The primary high-availability solution for MySQL is the MySQL Cluster technology, available since version 4.1. Cluster is primarily an in-memory database, though as of version 5, disk storage is supported. The Cluster product is based on the NDB storage engine, backed by data nodes.
MySQL Cluster is designed for localized clusters; distributed clusters are not supported as the protocol used between nodes is not encrypted or optimized for bandwidth usage. The interconnect can use Ethernet (100 Mbps or greater) or SCI (Scalable Coherent Interconnect, a high-speed cluster interconnect protocol). It is most effective for clusters with medium to large datasets; the recommended configuration is 1-8 nodes with 16 GB of RAM each.
Because the majority of the data is stored in memory, the cluster must have enough memory to store as many redundant copies of the full working set as the application dictates. This number is called the replication factor. With a replication factor of 2, each piece of data is stored on two separate servers, and you can lose only one server out of the cluster without losing data.
For high availability, at least three physical servers must be used: two data nodes and a management node. The management node is needed to arbitrate between the two data nodes if they become disconnected and out of synchronization with each other. A replication factor of 2 is used, so the two data nodes must each have enough memory to hold the working set, unless disk storage is used.
Since the Cluster software is simply a storage engine, the cluster is accessed through a standard MySQL server with tables defined with the NDB backend. The server accesses the cluster to fulfill requests from the client. The overall architecture is shown in Figure 4-3.
Figure 4-3.MySQL Cluster architecture
Because the mysqld servers only differ from nonclustered servers in their backend, they can be replicated with binlogs just as nonclustered servers can. So, it is possible to achieve long-distance master-slave replication among multiple clusters.
It is also possible to have several mysqld servers accessing the same cluster and serving the same clients for redundancy. In the preceding diagram, the MySQL server is a single point of failure; if it goes down, there is no way for the application to access the cluster. There are three approaches to handling load balancing and failover when multiple MySQL servers are involved:
Modify the application code to handle failed servers and retry queries to different servers.

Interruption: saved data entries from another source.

(* ===== verification/Base64.v ===== *)
(** * Base 64 ([u/base64.c])

    Bytes are integers in [[0, 256)]; [char] is signed, as on the platforms the
    program is built for.  Writes go to an output sequence; [None] is a read
    outside a table. *)

From S2P Require Import Prelude.
From S2P Require Import CString.

#[local] Open Scope string_scope.
#[local] Open Scope list_scope.
#[local] Open Scope Z_scope.
#[local] Open Scope ow_scope.

Definition byte (b : Z) : Prop := 0 ≤ b < 256.
Definition char_of (b : Z) : Z := sint 8 b.

Fixpoint codes (s : string) : list Z :=
  match s with EmptyString => [] | String a s => code a :: codes s end.

Definition ETable : list Z :=
  codes "ABCDEFGHIJKLMNOPQRSTUVWXYZabcdefghijklmnopqrstuvwxyz0123456789+/".

(** The loops of [init_DTable] as ranges, the later assignments first. *)
Definition in_range (i lo hi : Z) : bool := (lo <=? i) && (i <=? hi).

Definition DTable_at (i : Z) : Z :=
  if i =? 61 then 0                              (* '=' *)
  else if i =? 47 then 63                        (* '/' *)
  else if i =? 43 then 62                        (* '+' *)
  else if in_range i 48 57 then 52 + (i - 48)    (* '0'..'9' *)
  else if in_range i 115 122 then 44 + (i - 115) (* 's'..'z' *)
  else if in_range i 106 114 then 35 + (i - 106) (* 'j'..'r' *)
  else if in_range i 97 105 then 26 + (i - 97)   (* 'a'..'i' *)
  else if in_range i 83 90 then 18 + (i - 83)    (* 'S'..'Z' *)
  else if in_range i 74 82 then 9 + (i - 74)     (* 'J'..'R' *)
  else if in_range i 65 73 then i - 65           (* 'A'..'I' *)
  else if in_range i 0 254 then 0x80
  else 0.

(** [DTable[(unsigned int)c]] for a signed character: the index of a negative
    one is outside the table. *)
Definition DTable_get (b : Z) : option Z :=
  let i := wrap32 (char_of b) in
  if i <? 256 then Some (DTable_at i) else None.

(** ** Encoding *)

Definition enc (v : Z) : Z := default 0 (ETable !! Z.to_nat v).

(** One block: [in0 in1 in2] is the buffer, [n] the number of bytes read into
    it. *)
Definition encode_block (n : nat) (in0 in1 in2 : Z) : list Z :=
  let o0 := enc (Z.land (Z.shiftr in0 2) 0x3f) in
  let o1 := enc (Z.lor (Z.shiftl (Z.land in0 3) 4) (Z.land (Z.shiftr in1 4) 0x0f)) in
  let o2 := enc (Z.lor (Z.shiftl (Z.land in1 0xf) 2) (Z.land (Z.shiftr in2 6) 0x03)) in
  let o3 := enc (Z.land in2 0x3f) in
  [o0; o1; if (n <? 2)%nat then 61 else o2; if (n <? 3)%nat then 61 else o3].

(** The buffer keeps the bytes of the previous block. *)
Fixpoint encode_loop (s : list Z) (in1 in2 : Z) : list Z :=
  match s with
  | [] => []
  | [a] => encode_block 1 (char_of a) in1 in2
  | [a; b] => encode_block 2 (char_of a) (char_of b) in2
  | a :: b :: c :: s =>
      encode_block 3 (char_of a) (char_of b) (char_of c) ++ encode_loop s (char_of b) (char_of c)
  end.

(** The characters written, without the terminator. *)
Definition ws_base64_encode (from : list Z) : list Z := encode_loop from 0 0.

(** ** Decoding *)

(** What one block of four characters gives: [None] inside is a character that
    is refused. *)
Definition decode_block (a0 a1 a2 a3 : Z) : option (option (list Z)) :=
  b0 ← DTable_get a0;
  if negb (Z.land b0 0x80 =? 0) then Some None
  else b1 ← DTable_get a1;
  if negb (Z.land b1 0x80 =? 0) then Some None
  else b2 ← DTable_get a2;
  if negb (Z.land b2 0x80 =? 0) then Some None
  else b3 ← DTable_get a3;
  if negb (Z.land b3 0x80 =? 0) then Some None
  else
    let o0 := wrap8 (Z.lor (Z.shiftl b0 2) (Z.shiftr b1 4)) in
    let o1 := wrap8 (Z.lor (Z.shiftl b1 4) (Z.shiftr b2 2)) in
    let o2 := wrap8 (Z.lor (Z.shiftl b2 6) b3) in
    let i := if a2 =? 61 then 1%nat else if a3 =? 61 then 2%nat else 3%nat in
    Some (Some (take i [o0; o1; o2])).

(** The bytes written, and whether every character was accepted. *)
Fixpoint decode_loop (s : list Z) : option (list Z * bool) :=
  match s with
  | a0 :: a1 :: a2 :: a3 :: s =>
      decode_block a0 a1 a2 a3 ≫= λ r : option (list Z),
      match r with
      | None => Some ([], false)
      | Some o => '(o', ok) ← decode_loop s; Some (o ++ o', ok)
      end
  | _ => Some ([], true)
  end.

(** The bytes written to [to], and the result: 0 for a malformed input. *)
Definition ws_base64_decode (from : list Z) (to_len : Z) : option (list Z * Z) :=
  let len := Z.of_nat (length from) in
  if negb (len mod 4 =? 0) then Some ([], 0)
  else if to_len <? len / 4 * 3 then Some ([], 0)
  else
    '(o, ok) ← decode_loop from;
    Some (o, if ok : bool then Z.of_nat (length o) else 0).

(** ** Finite checks *)

Definition all_below (n : nat) (P : Z → bool) : bool := forallb (λ i, P (Z.of_nat i)) (seq 0 n).

Lemma all_below_spec n P v : all_below n P = true → 0 ≤ v < Z.of_nat n → P v = true.
Proof.
  unfold all_below. rewrite forallb_forall. intros H Hv. rewrite <- (Z2Nat.id v) by lia.
  apply H, in_seq. lia.
Qed.

(** A character of the alphabet decodes to the value it encodes. *)
Lemma enc_dec v :
  0 ≤ v < 64 → DTable_get (enc v) = Some v ∧ Z.land v 0x80 = 0 ∧ enc v ≠ 61.
Proof.
  intros Hv.
  assert (H : all_below 64 (λ v, bool_decide (DTable_get (enc v) = Some v ∧ Z.land v 0x80 = 0 ∧ enc v ≠ 61)) = true)
    by (vm_compute; reflexivity).
  apply (all_below_spec _ _ v H) in Hv. by apply bool_decide_eq_true in Hv.
Qed.

Definition six (v : Z) : Prop := 0 ≤ v < 64.

(** The four values of a block. *)
Definition v0 (in0 : Z) : Z := Z.land (Z.shiftr in0 2) 0x3f.
Definition v1 (in0 in1 : Z) : Z := Z.lor (Z.shiftl (Z.land in0 3) 4) (Z.land (Z.shiftr in1 4) 0x0f).
Definition v2 (in1 in2 : Z) : Z := Z.lor (Z.shiftl (Z.land in1 0xf) 2) (Z.land (Z.shiftr in2 6) 0x03).
Definition v3 (in2 : Z) : Z := Z.land in2 0x3f.

Definition o_0 (b0 b1 : Z) : Z := wrap8 (Z.lor (Z.shiftl b0 2) (Z.shiftr b1 4)).
Definition o_1 (b1 b2 : Z) : Z := wrap8 (Z.lor (Z.shiftl b1 4) (Z.shiftr b2 2)).
Definition o_2 (b2 b3 : Z) : Z := wrap8 (Z.lor (Z.shiftl b2 6) b3).

(** The bit fields of a character, checked on all bytes; the combinations,
    checked on all values of the fields. *)
Definition field_check (b : Z) : bool :=
  let c := char_of b in
  (v0 c =? b / 4) && (Z.land c 3 =? b mod 4) && (Z.land (Z.shiftr c 4) 0x0f =? b / 16) &&
  (Z.land c 0xf =? b mod 16) && (Z.land (Z.shiftr c 6) 0x03 =? b / 64) && (v3 c =? b mod 64).

Lemma char_fields b :
  byte b →
  v0 (char_of b) = b / 4 ∧ Z.land (char_of b) 3 = b mod 4 ∧
  Z.land (Z.shiftr (char_of b) 4) 0x0f = b / 16 ∧ Z.land (char_of b) 0xf = b mod 16 ∧
  Z.land (Z.shiftr (char_of b) 6) 0x03 = b / 64 ∧ v3 (char_of b) = b mod 64.
Proof.
  intros Hb. assert (H : all_below 256 field_check = true) by (vm_compute; reflexivity).
  apply (all_below_spec _ _ b H) in Hb. unfold field_check in Hb.
  rewrite !andb_true_iff, !Z.eqb_eq in Hb. tauto.
Qed.

Lemma lor_fields x y k n :
  0 ≤ k → 0 ≤ y < 2 ^ k → n = 2 ^ k → Z.lor (Z.shiftl x k) y = x * n + y.
Proof.
  intros Hk Hy ->. rewrite Z.shiftl_mul_pow2 by done. rewrite <- Z.add_nocarry_lor; [done|].
  apply Z.bits_inj'. intros i Hi. rewrite Z.land_spec, Z.bits_0.
  destruct (decide (i < k)) as [Hlt|Hge].
  - by rewrite Z.mul_pow2_bits_low.
  - destruct (decide (y = 0)) as [->|]; [by rewrite Z.bits_0, andb_false_r|].
    rewrite (Z.bits_above_log2 y i), andb_false_r; [done|lia|]. apply Z.log2_lt_pow2; [lia|].
    apply Z.lt_le_trans with (2 ^ k); [lia|]. apply Z.pow_le_mono_r; lia.
Qed.

Lemma v1_eq a b : byte a → byte b → v1 (char_of a) (char_of b) = (a mod 4) * 16 + b / 16.
Proof.
  intros Ha Hb. unfold v1. destruct (char_fields a Ha) as (_ & -> & _), (char_fields b Hb) as (_ & _ & -> & _).
  apply lor_fields; [done| |done]. unfold byte in Hb. split; [apply Z.div_pos; lia|apply Z.div_lt_upper_bound; lia].
Qed.

Lemma v2_eq b c : byte b → byte c → v2 (char_of b) (char_of c) = (b mod 16) * 4 + c / 64.
Proof.
  intros Hb Hc. unfold v2.
  destruct (char_fields b Hb) as (_ & _ & _ & -> & _), (char_fields c Hc) as (_ & _ & _ & _ & -> & _).
  apply lor_fields; [done| |done]. unfold byte in Hc. split; [apply Z.div_pos; lia|apply Z.div_lt_upper_bound; lia].
Qed.

Lemma decode_fields b0 b1 b2 b3 :
  six b0 → six b1 → six b2 → six b3 →
  o_0 b0 b1 = b0 * 4 + b1 / 16 ∧ o_1 b1 b2 = (b1 mod 16) * 16 + b2 / 4 ∧ o_2 b2 b3 = (b2 mod 4) * 64 + b3.
Proof.
  unfold six, o_0, o_1, o_2, wrap. intros H0 H1 H2 H3.
  rewrite !Z.shiftr_div_pow2 by done. change (2 ^ 4) with 16. change (2 ^ 2) with 4.
  rewrite (lor_fields b0 (b1 / 16) 2 4), (lor_fields b1 (b2 / 4) 4 16), (lor_fields b2 b3 6 64);
    try lia; change (2 ^ 8) with 256; Z.to_euclidean_division_equations; lia.
Qed.

(** ** Blocks *)

(** A block whose values are all in the alphabet. *)
Lemma decode_block_enc w0 w1 w2 w3 p2 p3 :
  six w0 → six w1 → six w2 → six w3 → (p2 = true → p3 = true) →
  decode_block (enc w0) (enc w1) (if p2 then 61 else enc w2) (if p3 then 61 else enc w3)
  = Some (Some (take (if p2 then 1 else if p3 then 2 else 3)%nat
      [o_0 w0 w1; o_1 w1 (if p2 then 0 else w2); o_2 (if p2 then 0 else w2) (if p3 then 0 else w3)])).
Proof.
  intros H0 H1 H2 H3 Hp.
  destruct (enc_dec w0 H0) as (D0 & L0 & _), (enc_dec w1 H1) as (D1 & L1 & _),
    (enc_dec w2 H2) as (D2 & L2 & N2), (enc_dec w3 H3) as (D3 & L3 & N3).
  unfold decode_block. rewrite D0, D1. cbn [mbind option_bind]. rewrite L0, L1.
  destruct p2; [rewrite (Hp eq_refl) in *|destruct p3].
  - done.
  - rewrite D2. cbn [mbind option_bind]. rewrite L2. apply Z.eqb_neq in N2. rewrite N2. done.
  - rewrite D2, D3. cbn [mbind option_bind]. rewrite L2, L3. apply Z.eqb_neq in N2, N3. by rewrite N2, N3.
Qed.

Lemma values_six a b c :
  byte a → byte b → byte c →
  six (v0 (char_of a)) ∧ six (v1 (char_of a) (char_of b)) ∧ six (v2 (char_of b) (char_of c)) ∧
  six (v3 (char_of c)).
Proof.
  intros Ha Hb Hc. rewrite v1_eq, v2_eq by done.
  destruct (char_fields a Ha) as (-> & _), (char_fields c Hc) as (_ & _ & _ & _ & _ & ->).
  unfold six, byte in *. Z.to_euclidean_division_equations. lia.
Qed.

Lemma values_decode a b c :
  byte a → byte b → byte c →
  o_0 (v0 (char_of a)) (v1 (char_of a) (char_of b)) = a ∧
  o_1 (v1 (char_of a) (char_of b)) (v2 (char_of b) (char_of c)) = b ∧
  o_2 (v2 (char_of b) (char_of c)) (v3 (char_of c)) = c.
Proof.
  intros Ha Hb Hc. destruct (values_six a b c Ha Hb Hc) as (S0 & S1 & S2 & S3).
  destruct (decode_fields _ _ _ _ S0 S1 S2 S3) as (-> & -> & ->). rewrite v1_eq, v2_eq by done.
  destruct (char_fields a Ha) as (-> & _), (char_fields c Hc) as (_ & _ & _ & _ & _ & ->).
  clear S0 S1 S2 S3. unfold byte in *. split_and!; Z.to_euclidean_division_equations; lia.
Qed.

(** Decoding a block gives its bytes back, whatever the buffer held after
    them. *)
Lemma decode_encode_block n a b c :
  byte a → byte b → byte c → (1 ≤ n ≤ 3)%nat →
  ∃ x0 x1 x2 x3, encode_block n (char_of a) (char_of b) (char_of c) = [x0; x1; x2; x3] ∧
    decode_block x0 x1 x2 x3 = Some (Some (take n [a; b; c])).
Proof.
  intros Ha Hb Hc Hn. eexists _, _, _, _. split; [done|].
  destruct (values_six a b c Ha Hb Hc) as (S0 & S1 & S2 & S3).
  destruct (values_decode a b c Ha Hb Hc) as (E0 & E1 & E2).
  fold (v0 (char_of a)) (v1 (char_of a) (char_of b)) (v2 (char_of b) (char_of c)) (v3 (char_of c)).
  rewrite decode_block_enc by (try done; destruct n as [|[|[|]]]; simpl; lia || done).
  destruct n as [|[|[|[|n]]]]; [lia|..|lia]; cbn; by rewrite ?E0, ?E1, ?E2.
Qed.

Lemma list_ind3 {A} (P : list A → Prop) :
  P [] → (∀ a, P [a]) → (∀ a b, P [a; b]) → (∀ a b c l, P l → P (a :: b :: c :: l)) → ∀ l, P l.
Proof.
  intros H0 H1 H2 H3. fix IH 1. intros [|a [|b [|c l]]]; [done|done|done|]. apply H3, IH.
Qed.

Lemma decode_encode_loop s : ∀ i1 i2,
  Forall byte s → byte i1 → byte i2 →
  decode_loop (encode_loop s (char_of i1) (char_of i2)) = Some (s, true) ∧
  Z.of_nat (length (encode_loop s (char_of i1) (char_of i2))) = (Z.of_nat (length s) + 2) / 3 * 4.
Proof.
  induction s as [|a|a b|a b c s IH] using list_ind3; intros i1 i2 Hs H1 H2.
  - done.
  - apply Forall_cons in Hs as [Ha _].
    destruct (decode_encode_block 1 a i1 i2) as (x0 & x1 & x2 & x3 & Ee & Ed); [done..|lia|].
    cbn [encode_loop]. rewrite Ee. split; [|done]. cbn [decode_loop]. by rewrite Ed.
  - apply Forall_cons in Hs as [Ha [Hb _]%Forall_cons].
    destruct (decode_encode_block 2 a b i2) as (x0 & x1 & x2 & x3 & Ee & Ed); [done..|lia|].
    cbn [encode_loop]. rewrite Ee. split; [|done]. cbn [decode_loop]. by rewrite Ed.
  - apply Forall_cons in Hs as [Ha [Hb [Hc Hs]%Forall_cons]%Forall_cons].
    destruct (decode_encode_block 3 a b c) as (x0 & x1 & x2 & x3 & Ee & Ed); [done..|lia|].
    destruct (IH b c Hs Hb Hc) as [IHd IHl]. cbn [encode_loop]. rewrite Ee. split.
    + cbn [app decode_loop]. rewrite Ed. cbn [mbind option_bind]. by rewrite IHd.
    + rewrite length_app, Nat2Z.inj_add, IHl. cbn [length].
      replace (Z.of_nat (S (S (S (length s)))) + 2) with (Z.of_nat (length s) + 2 + 1 * 3) by lia.
      rewrite Z.div_add by lia. lia.
Qed.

Each MySQL server will have its own IP address in this scenario.
Use a separate hardware or software load balancer between the application and the MySQL servers. This will create one Virtual IP address (VIP) that will be directed to one of the physical servers via DNAT. This method is expensive, as you need at least two load balancers for high availability.
Use a software high-availability solution such as Wackamole (http://www. backhand.org/wackamole/). This will expose a pool of virtual IP addresses and ensure that exactly one live server has each IP address at all times. If a server fails, its VIPs are redistributed among those remaining. The pool of VIPs is distributed via a DNS round-robin list, so the application will pick a VIP more or less at random.